Este artigo parte de uma seleção possível de indicadores (ainda embrionária)8, a partir de uma dada metodologia (FERREIRA, 2013), descrita a seguir, tendo como objetivos: (1) avaliar a sustentabilidade dos municípios de Macapá e Santana, mediante o uso de indicadores; (2) identificar as disfunções desses territórios municipais, predominantemente urbanos; e (3) contribuir para o desenho de políticas públicas ajustadas ao desenvolvimento sustentável, sobretudo as que vão ao encontro da necessidade de equacionar/mudar o modelo de desenvolvimento.
3 Metodologia
Toma-se como base metodológica o trabalho de Ferreira (2012, 2013). Do mesmo modo, são consideradas, dentre outras possíveis, a metodologia desenvolvida por universidades da Amazônia, por meio da qual se elaborou o Índice de Sustentabilidade dos Municípios da Amazônia (ISMA), a de Ribeiro (2002), que produziu o “Modelo de Indicadores para mensuração do desenvolvimento sustentável da Amazônia”, a de Kerk e Manuel (2008) e, por fim, a que foi utilizada por Silva, Souza e Leal (2012)9.

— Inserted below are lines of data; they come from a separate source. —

(* ===== verification/ConnectionManager.v ===== *)
(** The connection registry of the gateway
    ([gateway/connection_manager/connection_manager.cpp]): which sessions each user has on
    which devices, kept in Redis, and the closing of an older session on the same platform.

    A [SessionPtr] is represented by the id of its session, which [generate_id] makes unique
    in the process.  The web socket server is the set of the ids it has registered;
    [session->close()] only posts a task, so the sessions on which it was called are
    recorded in [closing]. *)
From S2P Require Import Prelude Text Redis Json.
From stdpp Require Import functions.
From Stdlib Require Import Ascii.
Open Scope Z_scope.

(** * Platforms ([gateway/auth/multi_platform_auth.hpp]) *)

Inductive PlatformType :=
| UNKNOWN | WEB | MiniApp | IOS | ANDROID | DESKTOP | MOBILE | ENUM_END.

#[export] Instance PlatformType_eq_dec : EqDecision PlatformType.
Proof. solve_decision. Defined.

#[export] Instance PlatformType_countable : Countable PlatformType.
Proof.
  refine (inj_countable'
    (fun p => match p with UNKNOWN => 0%nat | WEB => 1%nat | MiniApp => 2%nat | IOS => 3%nat
              | ANDROID => 4%nat | DESKTOP => 5%nat | MOBILE => 6%nat | ENUM_END => 7%nat end)
    (fun n => match n with 0%nat => UNKNOWN | 1%nat => WEB | 2%nat => MiniApp | 3%nat => IOS
              | 4%nat => ANDROID | 5%nat => DESKTOP | 6%nat => MOBILE | _ => ENUM_END end) _).
  by intros [].
Defined.

Definition is_one_of (s : string) (l : list string) : bool := bool_decide (s ∈ l).

Definition get_platform_type (platform_str : string) : PlatformType :=
  if is_one_of platform_str ["web"; "Web"; "WEB"]%string then WEB
  else if is_one_of platform_str ["miniapp"; "mini_app"; "Miniapp"; "MiniApp"; "MINIAPP"]%string then MiniApp
  else if is_one_of platform_str ["ios"; "iOS"; "IOS"]%string then IOS
  else if is_one_of platform_str ["android"; "Android"; "ANDROID"]%string then ANDROID
  else if is_one_of platform_str ["desktop"; "Desktop"; "DESKTOP"]%string then DESKTOP
  else if is_one_of platform_str ["mobile"; "Mobile"; "MOBILE"]%string then MOBILE
  else UNKNOWN.

Definition platforms : list string :=
  ["web"; "android"; "ios"; "desktop"; "miniapp"; "mobile"; "unkown"]%string.

(** [PlatformTokenStrategy::PlatformTokenStrategy]: the member [enable_multi_device] of each
    configuration; [get] is [config.get<bool>(key, default)]. *)
Definition load_multi_device (get : string -> bool -> bool) : gmap PlatformType bool :=
  foldl (fun m platform =>
    let prefix := ("PlatformTokenStrategy." +:+ platform +:+ ".")%string in
    <[get_platform_type platform := get (prefix +:+ "enable_multi_device")%string false]> m)
    ∅ platforms.

(** [get_platform_token_config(platform).enable_multi_device]: [operator[]] creates a missing
    entry with all members zero. *)
Definition multi_device (configs : gmap PlatformType bool) (platform : string) : bool :=
  default false (configs !! get_platform_type platform).

(** * Device session information *)

Record DeviceSessionInfo := {
  session_id : string;
  device_id : string;
  platform : string;
  connect_time : Z      (* nanoseconds since the epoch *)
}.

Section JsonForm.
Context `{Json}.

(** [DeviceSessionInfo::to_json]: milliseconds, [duration_cast] truncates. *)
Definition info_members (i : DeviceSessionInfo) : members :=
  [("session_id", JStr (session_id i)); ("device_id", JStr (device_id i));
   ("platform", JStr (platform i)); ("connect_time", JInt (Z.quot (connect_time i) 1000000))]%string.

Definition to_json (i : DeviceSessionInfo) : json := obj (info_members i).

(** [DeviceSessionInfo::from_json]. *)
Definition from_json (j : json) : option DeviceSessionInfo :=
  sid ← value_str j "session_id" ""; dev ← value_str j "device_id" "";
  plat ← value_str j "platform" ""; ms ← value_int j "connect_time" 0;
  Some {| session_id := sid; device_id := dev; platform := plat; connect_time := ms * 1000000 |}.

(** [DeviceSessionInfo::from_json(nlohmann::json::parse(value))]. *)
Definition parse_info (value : string) : option DeviceSessionInfo :=
  j ← parse value; from_json j.
End JsonForm.

(** [s.find(p) != npos]. *)
Fixpoint contains (p s : string) : bool :=
  String.prefix p s || match s with EmptyString => false | String _ s' => contains p s' end.

(** The text before the first colon, [field.substr(0, field.find(':'))]; [None] without one. *)
Fixpoint before_colon (s : string) : option string :=
  match s with
  | EmptyString => None
  | String c s' => if Ascii.eqb c ":" then Some EmptyString else String c <$> before_colon s'
  end.

Definition generate_redis_key (prefix id : string) : string := (prefix +:+ ":" +:+ id)%string.
Definition generate_device_field (device platform : string) : string := (device +:+ ":" +:+ platform)%string.

Definition sessions_key (u : string) : string := generate_redis_key "user:sessions" u.
Definition devices_key (u : string) : string := generate_redis_key "user:platform" u.
Definition session_user_key (sid : string) : string := generate_redis_key "session:user" sid.

(** * The manager *)

Record Manager (R : Type) := {
  redis : R;
  websocket_server : option (gset string);   (* null, or the ids registered *)
  closing : list string                      (* sessions on which close() was called *)
}.
Arguments redis {R} _.
Arguments websocket_server {R} _.
Arguments closing {R} _.

Section Manager.
Context {R : Type} `{Redis R} `{Json} (configs : gmap PlatformType bool).

Definition on_redis {A} (m : exec R A) : exec (Manager R) A := fun w =>
  let '(d, r) := execute m (redis w) in
  ({| redis := d; websocket_server := websocket_server w; closing := closing w |}, r).

Definition throw {D A} : exec D A := fun d => (d, Throw).
Definition or_throw {D A} (o : option A) : exec D A :=
  match o with Some a => ret a | None => throw end.

(** [ConnectionManager::disconnect_session]. *)
Definition disconnect_session (sid : string) : exec (Manager R) unit := fun w =>
  match websocket_server w with
  | Some registered =>
      if decide (sid ∈ registered)
      then ({| redis := redis w; websocket_server := websocket_server w;
               closing := closing w ++ [sid] |}, Ok tt)
      else (w, Ok tt)
  | None => (w, Ok tt)
  end.

Definition same_platform_field (dev plat field : string) : bool :=
  contains (":" +:+ plat)%string field && negb (contains dev field).

(** [ConnectionManager::check_and_kick_same_platform]. *)
Definition find_old_session (user dev plat : string) : exec R string :=
  let* sessions := hgetall (sessions_key user) in
  match find (fun p => same_platform_field dev plat p.1) sessions with
  | Some (_, value) =>
      let* session_info := or_throw (parse value) in
      or_throw (value_str session_info "session_id" "")
  | None => ret EmptyString
  end.

Definition check_and_kick_same_platform (user dev plat : string) : exec (Manager R) string :=
  if multi_device configs plat then ret EmptyString
  else fun w =>
    let '(w', a) := try_catch (
      let* old_session_id := on_redis (find_old_session user dev plat) in
      if bool_decide (old_session_id = EmptyString) then ret EmptyString
      else let* _ := disconnect_session old_session_id in ret old_session_id) EmptyString w in
    (w', Ok a).

(** The commands of [add_connection], in one [execute]. *)
Definition save_connection (user dev plat sid text : string) : exec R unit :=
  let field := generate_device_field dev plat in
  let* _ := hset (sessions_key user) field text in
  let* _ := sadd (devices_key user) field in
  let* _ := hset (session_user_key sid) "user_id" user in
  let* _ := hset (session_user_key sid) "device_id" dev in
  let* _ := hset (session_user_key sid) "platform" plat in
  sadd "online:users" user.

(** [ConnectionManager::add_connection]; [now] is the clock at the call. *)
Definition add_connection (user dev plat sid : string) (now : Z) : Manager R -> Manager R * bool :=
  try_catch (
    let* _ := check_and_kick_same_platform user dev plat in
    let session_info := {| session_id := sid; device_id := dev; platform := plat; connect_time := now |} in
    let* _ := on_redis (
      let* text := or_throw (dump (to_json session_info)) in
      save_connection user dev plat sid text) in
    ret true) false.

(** [ConnectionManager::remove_connection(user_id, device_id)]. *)
Definition of_device (dev : string) (p : string * string) : bool :=
  bool_decide (before_colon p.1 = Some dev).

Definition remove_entry (user field value : string) : exec R unit :=
  let* _ := hdel (sessions_key user) field in
  let* _ := srem (devices_key user) field in
  let* session_info := or_throw (parse_info value) in
  del (session_user_key (session_id session_info)).
Lemma revoke_token_signed c token d : jwt_sign secret_key c = Some token -> jc_id c <> ""%string -> st_healthy d ->
  numeric_date (jc_expires_at c) - clock d < 2 ^ 31 * second ->
  exists d', revoke_token token d = (d', Ok true) /\ st_healthy d' /\ clock d' = clock d /\
    found (st_view d') (revoked_key (jc_id c)) = Some (revocation (numeric_date (jc_expires_at c)) (clock d)).
Proof.
  intros Hs Hid Hd Hr. destruct (jwt_law _ _ _ Hs) as (j & Ej & Ei & _ & _ & Eex & _).
  unfold revoke_token, handler, try_catch, extract_jti. rewrite Ej. simpl. rewrite Ei. simpl.
  rewrite (proj2 (String.eqb_neq _ _) Hid). unfold bind at 1 2 3. simpl. rewrite Eex. simpl. rewrite st_law_clock.
  fold (clock d). set (exp := numeric_date (jc_expires_at c)) in *. set (key := revoked_key (jc_id c)).
  assert (Ht : (if clock d <? exp then i32 (Z.quot (exp - clock d) second) else 0) = seconds_left exp (clock d)).
  { unfold seconds_left, second in *. zif. rewrite Z.quot_div_nonneg by lia. apply i32_small.
    pose proof (Z.div_lt_upper_bound (exp - clock d) 1000000000 (2 ^ 31) ltac:(lia) ltac:(lia)).
    pose proof (Z.div_pos (exp - clock d) 1000000000 ltac:(lia) ltac:(lia)). lia. }
  rewrite Ht. unfold st_execute, bind at 1.
  destruct (st_bind st_connection (fun _ => let* _ := st_set key "1" in
      if 0 <? seconds_left exp (clock d) then st_expire key (seconds_left exp (clock d)) else ret tt) _ _ _ d
    st_law_connection Hd I) as (d1 & ? & -> & _ & Hd1 & Hv1 & _).
  destruct (st_bind (st_set key "1") (fun _ =>
      if 0 <? seconds_left exp (clock d) then st_expire key (seconds_left exp (clock d)) else ret tt) _ _ _ d1
    (st_law_set key "1") Hd1 I) as (d2 & ? & -> & _ & Hd2 & Hv2 & _).
  assert (Hf : found (st_view d2) key = Some {| e_value := VStr "1"; e_deadline := None |})
    by (rewrite Hv2, found_put, !decide_True; done).
  assert (Hc : clock d2 = clock d) by (unfold clock; by rewrite Hv2, Hv1).
  unfold revocation. destruct (0 <? seconds_left exp (clock d)) eqn:El; [|by exists d2]. zbool.
  destruct (command_healthy _ _ _ _ _ _ d2 (st_law_expire key (seconds_left exp (clock d))) Hd2 I)
    as (d3 & ? & -> & Hd3 & Hv3 & _).
  exists d3. split_and!; try done; unfold clock; rewrite Hv3; unfold expire_eff; rewrite Hf, (proj2 (Z.ltb_lt _ _) El); [done|].
  fold (clock d2). rewrite found_put, decide_True by done. rewrite Hc. fold second. fold (clock d2).
  rewrite decide_True; [done|]. unfold live. simpl. fold (clock d2). unfold second. lia.
Qed.

Lemma unrevoke_token_signed c token d : jwt_sign secret_key c = Some token -> jc_id c <> ""%string -> st_healthy d ->
  exists d', unrevoke_token token d = (d', Ok true) /\ st_healthy d' /\ clock d' = clock d /\
    found (st_view d') (revoked_key (jc_id c)) = None.
Proof.
  intros Hs Hid Hd. destruct (jwt_law _ _ _ Hs) as (j & Ej & Ei & _).
  unfold unrevoke_token, handler, try_catch, extract_jti. rewrite Ej. simpl. rewrite Ei. simpl.
  rewrite (proj2 (String.eqb_neq _ _) Hid). simpl.
  destruct (st_bind st_connection (fun _ => let* _ := st_del (revoked_key (jc_id c)) in ret true) _ _ _ d
    st_law_connection Hd I) as (d1 & ? & -> & _ & Hd1 & Hv1 & _).
  destruct (st_bind (st_del (revoked_key (jc_id c))) (fun _ => ret true) _ _ _ d1
    (st_law_del _) Hd1 I) as (d2 & ? & -> & _ & Hd2 & Hv2 & _).
  exists d2. split_and!; try done; [unfold clock; by rewrite Hv2, Hv1|]. by rewrite Hv2, found_drop, decide_True.
Qed.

Na avaliação da sustentabilidade, diversas questões de cunho metodológico são equacionadas, com o intuito de se alcançar um valor final que incorpore os pontos mais relevantes do progresso de um dado território em direção ao desenvolvimento sustentável. Destacamos as três mais relevantes para este artigo: padronização dos indicadores; metas e referências nacionais e internacionais; atribuição ou não de pesos aos indicadores.
Já que os valores dos indicadores e suas variáveis têm, normalmente, natureza e medida próprias (SIENA, 2002), é necessário realizar uma padronização que possibilite constituir uma mesma unidade de medida. O procedimento utilizado pode ser visto na Figura 1; ele permite confrontar os valores de cada indicador nos dois municípios com valores nacionais, metas locais, nacionais e internacionais (PROGRAMA CIDADES SUSTENTÁVEIS, 2012).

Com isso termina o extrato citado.